Can we talk business for a moment? When reviewers like me go to big arenas, we get the best seats in the house, with fantastic sightlines and excellent sound (a PR who used to work for U2 told me she would routinely reassign press into even better seats than the already splendid ones they had originally been given; you do anything you can to get an extra 1 per cent more enthusiasm into the review). When we go to standing venues, though, we are as prone to the vagaries of geography as anyone else.
And because we go to a lot of shows, we tend to arrive only five minutes before the turn we want to see goes on stage, which means we rarely find great positions. When Divorce played at Koko last week, I ended up at the very top of the old Victorian theatre, looking almost directly down on the stage, the sound muffled by the roof low above me. From the most distant spot in the gods, Divorce were absolutely breathtaking. So from down on the floor, they must have been something else.
They’re a four-piece, but let’s be brutal: only two of them matter. Drummer and second guitarist were tucked away on little platforms at the back of the stage, while singing bassist Tiger Cohen-Towell and singing guitarist Felix Mackenzie-Barrow occupied the front. The other two were exemplary players, but the front pair write the songs and sing the songs. It’s their band.
There was nothing wildly unconventional about them: often they took very familiar forms, but bent them out of shape just enough for them to sound fresh. The opening ‘Fever Pitch’ was old-fashioned slow blues fed through shoegaze. As with the brilliant Big Thief, there was a sense of their music being frayed; of it pulling itself apart at the seams. It rattled and creaked appealingly, like an old wooden chest.
There is a tension in their music, between their desire to be fuzzy and out of focus, and brutally upfront, which I think is what makes it exciting. Though no single element of what they do was unfamiliar, nothing was ever exactly as expected. They already have future arena anthems, too: gussy up ‘Karen’ or ‘Scratch Your Metal’ a bit, and the lighters will be in the air.
But – and it is a big but – there is one huge imbalance in this group. Cohen-Towell possesses at least 90 per cent of the charisma. They have an extraordinary voice, a willingness to throw shapes, and on the one song for which they shed their bass, a stage presence far beyond what indie bands normally offer up. They are so absurdly talented that you do not have to be Nostradamus to predict that the words ‘solo career’ will be raised sooner or later.

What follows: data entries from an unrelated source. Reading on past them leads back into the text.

(** C9 (as amended): in non-live mode build_features_for calls no provider
    and does not touch the cache, neither reading nor writing it: it reads
    the clock once, for the timestamp, and returns the payload made of the
    fixed synthetic features, provided the indicators return them; the
    events, the cache and the rings are left as they were. *)
Theorem offline_is_synthetic ticker st f0 :
  ~ live w ->
  _synthetic_feats = inr f0 ->
  build_features_for w ticker st =
    (inr {| features := f0; top_headline := None; refs := [];
            refs_sources := []; error := None; quote := synthetic_quote;
            ts := isoformat_seconds (now w (reads st)) |},
     {| reads := S (reads st); _QUOTE_RING := _QUOTE_RING st;
        cache := cache st; events := events st |}).
Proof.
  intros Hl Hf. by rewrite build_offline, synthetic_payload_result, Hf.
Qed.

End Claims.

(** *** The rings in every reachable state *)

Section Reachable.
Context {ext : Externals}.

Lemma kept_respected w :
  clock_monotone (now w) ->
  (forall ticker, respects (kept (now w)) (build_features_for w ticker))
  /\ (forall ticker minutes,
        respects (kept (now w)) (_ret_from_ring w ticker minutes)).
Proof.
  intros Hmono.
  assert (Hrefl : forall st, kept (now w) st st) by (intros; by split).
  assert (Hemit : forall st e,
            kept (now w) st
              {| reads := reads st; _QUOTE_RING := _QUOTE_RING st;
                 cache := cache st; events := events st ++ [e] |})
    by (intros; split; [cbn; lia|by apply rings_ok_later]).
  assert (Hread : forall st,
            kept (now w) st
              {| reads := S (reads st); _QUOTE_RING := _QUOTE_RING st;
                 cache := cache st; events := events st |})
    by (intros; split; [cbn; lia|apply rings_ok_later; cbn; [done|lia]]).
  assert (Hcache : forall st c,
            kept (now w) st
              {| reads := reads st; _QUOTE_RING := _QUOTE_RING st;
                 cache := c; events := events st |})
    by (intros; split; [cbn; lia|by apply rings_ok_later]).
  split.
  - intros ticker. apply respects_build_features_for; try done.
    + apply kept_trans.
    + intros. by apply kept_note.
  - intros ticker minutes. apply respects_ret_from_ring; try done.
    apply kept_trans.
Qed.

Lemma reachable_rings_ok clock st :
  clock_monotone clock -> reachable clock st -> rings_ok clock st.
Proof.
  intros Hmono. induction 1 as [|w ticker st <- _ IH|w ticker px st <- _ IH
                                |w ticker minutes st <- _ IH].
  - intros ticker ring Hl. cbn [initial _QUOTE_RING] in Hl.
    by rewrite lookup_empty in Hl.
  - by apply (proj1 (kept_respected w Hmono) ticker st).
  - by apply (kept_note w ticker px st Hmono).
  - by apply (proj2 (kept_respected w Hmono) ticker minutes st).
Qed.

(** C7 (as amended): under a clock that never goes back, in every state the
    process can reach, an append for any ticker leaves every ring with at
    most 600 samples, and leaves in the ring of that ticker no sample older
    than 10 minutes before the time stamped on the appended sample; the ring
    left is what remains of the old ring followed by the new sample once a
    prefix, the oldest samples, is removed. *)
Theorem quote_ring_bounds clock w ticker px st :
  clock_monotone clock -> reachable clock st -> now w = clock ->
  let st' := snd (_note_quote w ticker px st) in
  let t := now w (reads st) in
  (forall tk, (length (ring_of st' tk) <= 600)%nat)
  /\ Forall (fun s => t - 10 * MINUTE <= fst s) (ring_of st' ticker)
  /\ exists k, ring_of st' ticker = drop k (ring_of st ticker ++ [(t, px)]).
Proof.
  intros Hmono Hreach <- st' t.
  pose proof (reachable_rings_ok _ st Hmono Hreach) as Hok.
  assert (Hok' : rings_ok (now w) st') by (by apply kept_note).
  split.
  - intros tk. unfold ring_of.
    destruct (_QUOTE_RING st' !! tk) as [ring|] eqn:E; [|cbn; lia].
    by destruct (Hok' tk ring E) as (Hlen & _).
  - assert (Hold : ring_ok (now w) (reads st) (ring_of st ticker)).
    { unfold ring_of. destruct (_QUOTE_RING st !! ticker) as [r|] eqn:E.
      - by apply (Hok ticker).
      - cbn [default]. split; [cbn; lia|]. split; [constructor|].
        split; [constructor|]. intros l s Hl. by destruct l. }
    destruct (note_quote_ring (ring_of st ticker) t (now w (S (reads st))) px
                (now w) (reads st) Hmono eq_refl eq_refl Hold)
      as (_ & Hrecent & Hdrop).
    assert (Hring : ring_of st' ticker
                    = popleft_while (now w (S (reads st)) - 10 * MINUTE)
                        (deque_append 600 (ring_of st ticker) (t, px))).
    { unfold st'. rewrite note_quote_effect. unfold ring_of at 1.
      cbn [snd _QUOTE_RING]. by rewrite lookup_insert_eq. }
    rewrite Hring. by split.
Qed.

End Reachable.

(** *** Trailing returns *)

Section TrailingReturn.
Context {ext : Externals}.
Variable w : World.

Lemma scan_base_find cutoff l : forall base,
  scan_base cutoff l base =
    match List.find (fun s => fst s <=? cutoff) l with
    | Some s => Some (snd s)
    | None => match l with [] => base | _ => snd <$> head (rev l) end
    end.
Proof.
  induction l as [|[t px] l IH]; intros base; cbn [scan_base List.find fst].
  - reflexivity.
  - destruct (t <=? cutoff); [reflexivity|]. rewrite IH.
    destruct (List.find _ l); [reflexivity|].
    destruct l as [|y l]; [reflexivity|].
    change (rev ((t, px) :: y :: l)) with (rev (y :: l) ++ [(t, px)]).
    destruct (rev (y :: l)) eqn:E; [|reflexivity].
    apply (f_equal (@length _)) in E. rewrite length_rev in E. discriminate.
Qed.

Lemma scan_base_baseline cutoff ring :
  scan_base cutoff (rev ring) None = baseline cutoff ring.
Proof.
  rewrite scan_base_find. unfold baseline.
  destruct (List.find _ (rev ring)); [reflexivity|].
  rewrite rev_involutive.
  destruct (rev ring) eqn:E; [|reflexivity].
  apply (f_equal (@rev _)) in E. rewrite rev_involutive in E. by subst.
Qed.

(** C8: on an empty or absent ring the trailing return is exactly 0.0, the
    clock unread; otherwise the clock is read once and the result is the
    trailing return of the specification: with the baseline the first
    sample, from the most recent backward, stamped at most now - minutes, or
    the oldest sample when there is none, it is (last - base) / base, and
    exactly 0.0 when the baseline price is zero. *)
Theorem ret_from_ring_spec ticker minutes st :
  _ret_from_ring w ticker minutes st =
    match ring_of st ticker with
    | [] => (inr 0%float, st)
    | ring =>
        (inr (trailing_return (now w (reads st)) minutes ring),
         {| reads := S (reads st); _QUOTE_RING := _QUOTE_RING st;
            cache := cache st; events := events st |})
    end.
Proof.
  unfold _ret_from_ring, bind, get_ring, ring_of. cbn [fst snd].
  destruct (_QUOTE_RING st !! ticker) as [[|s ring]|]; try reflexivity.
  cbn [default datetime_now reads]. unfold id. cbv iota beta.
  rewrite scan_base_baseline.
  unfold trailing_return.
  destruct (baseline _ _) as [base|]; [|reflexivity].
  unfold ftruthy. destruct (PrimFloat.eqb base 0%float); reflexivity.
Qed.

End TrailingReturn.

(** *** The claims on examples *)

Section Examples.

(** Four appends at 0, 5, 10 and 15 minutes: the two samples older than 10
    minutes before the last append are gone. *)
Example ring_after_fifteen_minutes :
  List.map fst
    (ring_of (note_all slow_world AAPL [100; 101; 102; 103]%float initial)
             AAPL)
  = [noon + 10 * MINUTE; noon + 15 * MINUTE].
Proof. vm_compute. reflexivity. Qed.

(** Two URLs are found across the sources, but the headline of the second
    has no title: one slot holds a ref. *)
Example untitled_headline_not_cited :
  exists p,
    fst (build_features_for (ext := example_externals) live_world AAPL initial)
      = inr p
    /\ present_slots (refs p) = 1%nat /\ length (refs p) = 3%nat
    /\ omap h_url (headlines_of (fetch_headlines live_world AAPL 5))
       = [lit "https://a"; lit "https://b"].
Proof. eexists. split; [vm_compute; reflexivity|]. repeat split. Qed.

Lemma refs_slots_witness :
  exists p st',
    build_features_for (ext := example_externals) live_world AAPL initial
      = (inr p, st')
    /\ (~ live live_world -> refs p = [])
    /\ (live live_world ->
        forall p0, cache initial !! AAPL = Some p0 -> p = p0)
    /\ (live live_world -> cache initial !! AAPL = None ->
        (refs p = [] /\ bid (quote p) = None /\ is_Some (error p))
        \/ (is_Some (bid (quote p))
            /\ length (refs p) = 3%nat
            /\ present_slots (refs p)
               = (3 `min` size (unique_urls
                    (headlines_of (fetch_headlines live_world AAPL 5))
                    (headlines_of (fetch_headlines_yahoo live_world AAPL 5))))%nat
            /\ exists rs,
                 refs p = (Some <$> rs) ++ replicate (3 - length rs) None)).
Proof.
  eapply (refs_slots (ext := example_externals) live_world AAPL initial).
  vm_compute. reflexivity.
Defined.

(** C1, as stated the claim does not hold: in non-live mode the refs of the
    payload returned has no slot at all. *)
Lemma refs_empty_offline :
  exists p,
    fst (build_features_for (ext := example_externals) offline AAPL initial)
      = inr p
    /\ length (refs p) = 0%nat.
Proof. eexists. split; [vm_compute; reflexivity|reflexivity]. Qed.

But right now? Divorce are the best young British band I’ve seen in an age. They’ve got an album out now, but they’re even better live.
From the most distant spot in the gods, Divorce were absolutely breathtaking
Usher has just completed ten nights at the O2. That’s 200,000 tickets. I have yet to encounter one person – everyone I know in the music industry included – who had any idea he was capable, after 30 years, of selling 200,000 tickets. And fair play to him, he spent a good 15 minutes of his set singing while roller-skating. Nick Cave could take some tips.
Usher does something extremely old-fashioned. He unapologetically sells sex, but without getting pornographic. There’s a kind of critical writing these days that tries to expunge sex as a primary motivator of pop preferring to frame it as intellectual rather than physical – god, all those essays about how ‘WAP’ (‘Wet Ass Pussy’) was a single about female empowerment, vagina as goddess, reclaiming autonomy.

Not Usher, whose largely female crowd melted before him, dazzled by his unblemished voice, fabulous physique, lovely moves, and – yes – sex appeal. They liked the songs, too, which was more than I did – R&B slow jamz, I suspect, will always leave me cold. But the show – a faux AI survey of Usher’s life up to 30 years from now – was a hoot. And it makes one realise, sometimes a cigar really is just a penis.